True story. A few years back one of my students had confused some minor matter about a text of Plato. When I pointed that out, another student commented: "He has a right to be wrong." That odd justification comes out in a George Will op-ed where he, unlike his usual, argues for new rights not enumerated in the constitution. Now of course he probably thinks he can get there with a series of individually valid inferences. Fine, but you have to understand that any other time one maintains a right not specifically enumerated in the Constitution, Will will shout "judicial activism" or some other synonym. Don't get me wrong, I believe in the concept of inferential rights, I just think it's funny that Will doesn't, until he does.
This is not to say, however, that Will does not have a point. He may, but I think, as is perhaps no surprise, that his argument for it sucks. He maintains as a kind of premise one that liberals want to coerce others to believe like they do–this is their MO, which is a word the very pretentious Will would likely spell out: Modus operandi. It's a little ironic, since the specific topic in question concerns the desire of some (not the liberals) to limit the rights of others to engage in private, self-regarding behavior. Some people, not happy with the structure of our democracy (where fundamental rights get interpreted out of the Constitution sometimes), gather signatures to put such matters on the ballot. This raises an important question: are signatures on referendums like voting and therefore private?
I think it's fair to say that such a question admits of no easy answer. But just because it doesn't admit of an easy answer, does not mean any answer, such as the following one offered by Will, will suffice:
The Supreme Court has held that disclosure requirements serve three government interests: They provide information about the flow of political money, they deter corruption and avoid the appearance thereof by revealing large contributions, and they facilitate enforcement of contribution limits. These pertain only to financial information in candidate elections. These cannot justify compelled disclosures regarding referendums because referendums raise no issues of officials' future performance in office — being corruptly responsive to financial contributors. The only relevant information about referendums is in the text of the propositions.
In 1973, Washington's secretary of state ruled that signing an initiative or referendum petition is "a form of voting" and that violating voters' privacy could have adverse "political ramifications" for those signing. In 2009, some advocates of disclosure plan to put signers' names on the Internet in order to force "uncomfortable" conversations.
In the interest of fairness, something I'm always interested in by the way, the above two paragraphs make some attempt at arguing for the position that referendum signatures ought to be private. I think their attempt fails: The first is irrelevant to the particular issue and the second cites the irrelevant precedent of the secretary of state. A referendum petition by any standard is not a vote: you sign your name and put your address on it for the purposes of public inspection of its authenticity. You do not sign your vote.
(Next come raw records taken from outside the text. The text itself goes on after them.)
Lemma pretty_go_digits (x : N) s : all_digits s = true → all_digits (pretty_N_go x s) = true.
Proof.
  revert s. induction (N.lt_wf_0 x) as [x _ IH]; intros s Hs. destruct (decide (x = 0)%N) as [->|Hx].
  { by rewrite pretty_N_go_0. }
  rewrite pretty_N_go_step by lia. apply IH; [apply N.div_lt; lia|]. cbn [all_digits]. rewrite Hs, andb_true_r.
  apply (digit_char (x `mod` 10)), N.mod_lt. done.
Qed.

Lemma show_number n : 0 ≤ n → digits_value 10 0 (show n) = Some n ∧ all_digits (show n) = true ∧ show n ≠ "".
Proof.
  intros Hn. destruct n as [|p|p]; [done| |lia]. change (show (Z.pos p)) with (pretty_N_go (N.pos p) "").
  rewrite digits_value_go. split_and!; [done|by apply pretty_go_digits|].
  intros He. assert (digits_value 10 0 (pretty_N_go (N.pos p) "") = Some 0) as Hz by (by rewrite He). rewrite digits_value_go in Hz. done.
Qed.

Lemma digits_no_plus s : all_digits s = true → strip_prefix "+" s = None.
Proof. destruct s as [|[[] [] [] [] [] [] [] []] s]; try done; by destruct s. Qed.

Lemma parse_shown n : 0 ≤ n ≤ U64_MAX → parse_usize (show n) = Some n.
Proof.
  intros Hn. destruct (show_number n) as (Hd & Ha & He); [lia|]. unfold parse_usize, parse_unsigned. rewrite (digits_no_plus _ Ha).
  unfold parse_digits. destruct (show n) eqn:E; [done|]. rewrite Hd. cbn [in_range]. 
  by rewrite (proj2 (Z.leb_le _ _)), (proj2 (Z.leb_le _ _)) by lia.
Qed.

Lemma digit_graphic c : is_ascii_digit (byte_of c) = true → graphic c = true ∧ (byte_of c <? 128) = true ∧ Ascii.eqb c (byte 10) = false.
Proof. by destruct c as [[] [] [] [] [] [] [] []]. Qed.

Lemma digits_text d : all_digits d = true → d ≠ "" → is_ascii d = true ∧ starts_graphic d = true ∧ ends_graphic d = true.
Proof.
  induction d as [|c d IH]; [done|]. cbn [all_digits]. intros [Hc Hd]%andb_prop _. destruct (digit_graphic c Hc) as (Hg & Hb & _).
  destruct d as [|c' d]; [unfold is_ascii; cbn [bytes forallb]; by rewrite Hb|]. destruct (IH Hd ltac:(done)) as (Ha & _ & He).
  split_and!; [|done|exact He]. unfold is_ascii in *. cbn [bytes forallb] in *. by rewrite Hb.
Qed.

Lemma trim_length d : all_digits d = true → d ≠ "" → trim (" " +:+ (d +:+ CRLF)) = d.
Proof.
  intros Hd Hne. destruct (digits_text d Hd Hne) as (Ha & Hs & He).
  assert (trim_start (" " +:+ (d +:+ CRLF)) = d +:+ CRLF) as Ht.
  { rewrite <-(concat_chars (d +:+ CRLF)) at 2. unfold trim_start. rewrite !chars_singles by (rewrite ?is_ascii_app, ?Ha; done). f_equal.
    destruct d as [|c d]; [done|]. cbn [String.append singles drop_ws]. unfold starts_graphic, graphic in Hs.
    change (is_whitespace " ") with true. cbv iota. by destruct (is_whitespace (String c "")). }
  unfold trim. rewrite Ht. unfold trim_end. rewrite chars_singles by (rewrite is_ascii_app, Ha; done).
  rewrite singles_app, rev_app_distr. change (rev (singles CRLF)) with [NEWLINE; RETURN]. cbn [app].
  rewrite <-(concat_chars d) at 2. rewrite chars_singles by done.
  apply singles_last in He as (s' & a & -> & Hg). rewrite singles_app, rev_app_distr. cbn [singles rev app].
  change (drop_ws (NEWLINE :: RETURN :: ?l)) with (drop_ws l). cbn [drop_ws].
  unfold graphic in Hg. destruct (is_whitespace (String a "")); [done|]. cbn [rev app]. by rewrite rev_involutive.
Qed.

(** ** Lines and headers *)

(** A text without a line feed. *)
Fixpoint one_line (s : string) : bool := match s with "" => true | String c rest => negb (Ascii.eqb c (byte 10)) && one_line rest end.

Lemma read_line_app l rest : one_line l = true → text_line (l +:+ (NEWLINE +:+ rest)) = (l +:+ NEWLINE, rest).
Proof.
  induction l as [|c l IH]; [done|]. cbn [one_line String.append text_line]. intros [Hc Hl]%andb_prop.
  apply negb_true_iff in Hc. by rewrite Hc, IH.
Qed.
Lemma one_line_app s t : one_line (s +:+ t) = one_line s && one_line t.
Proof. induction s as [|c s IH]; [done|]. cbn [String.append one_line]. by rewrite IH, andb_assoc. Qed.
Lemma digits_one_line d : all_digits d = true → one_line d = true.
Proof.
  induction d as [|c d IH]; [done|]. cbn [all_digits one_line]. intros [Hc Hd]%andb_prop.
  destruct (digit_graphic c Hc) as (_ & _ & ->). by apply IH.
Qed.

Lemma ascii_utf8 s : is_ascii s = true → is_utf8 s = true.
Proof.
  unfold is_ascii, is_utf8. induction s as [|c s IH]; [done|]. cbn [bytes forallb utf8_from]. intros [Hc Hs]%andb_prop.
  unfold utf8_lead. rewrite Hc. by apply IH.
Qed.

(** A header line that is not the length: it is text, is not blank and gives no length. *)
Definition foreign (line : string) : Prop :=
  one_line line = true ∧ is_utf8 (line +:+ NEWLINE) = true ∧ line ≠ "" ∧ line ≠ RETURN ∧ content_length_of (line +:+ NEWLINE) = None.
Definition lines (l : list string) : string := concat_strings (map (λ line, line +:+ NEWLINE) l).

Lemma not_blank line : line ≠ "" → line ≠ RETURN → one_line line = true →
  String.eqb (line +:+ NEWLINE) "" = false ∧ String.eqb (line +:+ NEWLINE) CRLF = false ∧ String.eqb (line +:+ NEWLINE) NEWLINE = false.
Proof.
  intros Hne Hnr Hl. split_and!; apply String.eqb_neq; intros He.
  - by destruct line.
  - apply Hnr. destruct line as [|c [|c' line]]; [done|by injection He as ->|].
    cbn [String.append] in He. injection He as _ _ He'. by destruct line.
  - destruct line as [|c line]; [done|]. cbn [String.append] in He. injection He as _ He'. by destruct line.
Qed.

(** One line of the headers is read. *)
Lemma read_headers_line fuel found line rest :
  one_line line = true → is_utf8 (line +:+ NEWLINE) = true → line ≠ "" → line ≠ RETURN →
  text_headers (S fuel) found (line +:+ (NEWLINE +:+ rest))
  = text_headers fuel (option_or (content_length_of (line +:+ NEWLINE)) found) rest.
Proof.
  intros Hl Hu Hne Hnr. cbn [text_headers]. rewrite read_line_app by done. rewrite Hu. cbn [negb].
  destruct (not_blank line Hne Hnr Hl) as (-> & -> & ->). done.
Qed.

Lemma read_headers_foreign l fuel found rest :
  Forall foreign l → text_headers (length l + fuel) found (lines l +:+ rest) = text_headers fuel found rest.
Proof.
  induction 1 as [|line l (Hl & Hu & Hne & Hnr & Hf) _ IH]; [done|]. unfold lines. cbn [map length Nat.add]. change (concat_strings (?p :: ?ps)) with (p +:+ concat_strings ps).
  rewrite !string_app_assoc. rewrite read_headers_line by done. rewrite Hf. exact IH.
Qed.

(** The length of the stream is enough fuel for any headers in it. *)
Lemma read_line_length input : (String.length (text_line input).1 + String.length (text_line input).2 = String.length input)%nat.
Proof.
  induction input as [|c input IH]; [done|]. cbn [text_line]. destruct (Ascii.eqb _ _); [done|].
  destruct (text_line input) as [line rest]. simpl in *. lia.
Qed.
Lemma read_headers_fuel fuel fuel' found input :
  (String.length input < fuel)%nat → (fuel ≤ fuel')%nat → text_headers fuel found input = text_headers fuel' found input.
Proof.
  revert fuel' found input. induction fuel as [|fuel IH]; intros fuel' found input Hlt Hle; [lia|]. destruct fuel' as [|fuel']; [lia|].
  cbn [text_headers]. pose proof (read_line_length input) as Hlen. destruct (text_line input) as [line rest]. simpl in Hlen.
  destruct (negb _); [done|]. destruct (String.eqb_spec line "") as [|Hne]; [done|]. destruct (_ || _); [done|].
  apply IH; [|lia]. destruct line; [done|]. simpl in Hlen. lia.
Qed.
In any case, the following arguments for the above proposition really blow:
Larry Stickney, a social conservative and president of the Washington Values Alliance, says that disclosure of the identities of petitioners will enable "ideological background checks" that will have a chilling effect on political participation. He frequently encounters people who flinch from involvement with the referendum when they learn that disclosure of their involvement is possible. He has received abusive e-mails and late-night telephone calls and has seen a stranger on his front lawn taking pictures of his house.
The Wall Street Journal's John Fund reports that some Californians who gave financial support to last year's successful campaign for Proposition 8 — it declared marriage to be only between a man and a woman — subsequently suffered significant harm. For example, the director of the Los Angeles Film Festival, who contributed $1,500, was forced to resign. So was the manager of a fashionable Los Angeles restaurant who contributed just $100.
The first paragraph offers evidence that vociferous advocates may suffer the paranoia that comes along with taking an unpopular position on a matter of public interest. It does not establish that a private citizen whose only action was signing a petition may suffer these things. The second paragraph shows that people who have given financial support, something about which disclosure has been determined to be legitimate (and admitted to by Will himself only a three paragraphs before) have suffered harm. I don't think one can be fired for one's political affiliations–there are laws against that I believe.
Charles Bouley, a gay columnist, has honorably protested such bullying. He says that people "have the right to be wrong," and reminds gay activists: "Even Barack Obama said marriage was between a man and a woman at a time when we needed his voice on our side on equality. He let us down, too, remember, and many of you still gave him a job."
Indeed, people do have a right to be wrong, and others have a duty to point that out.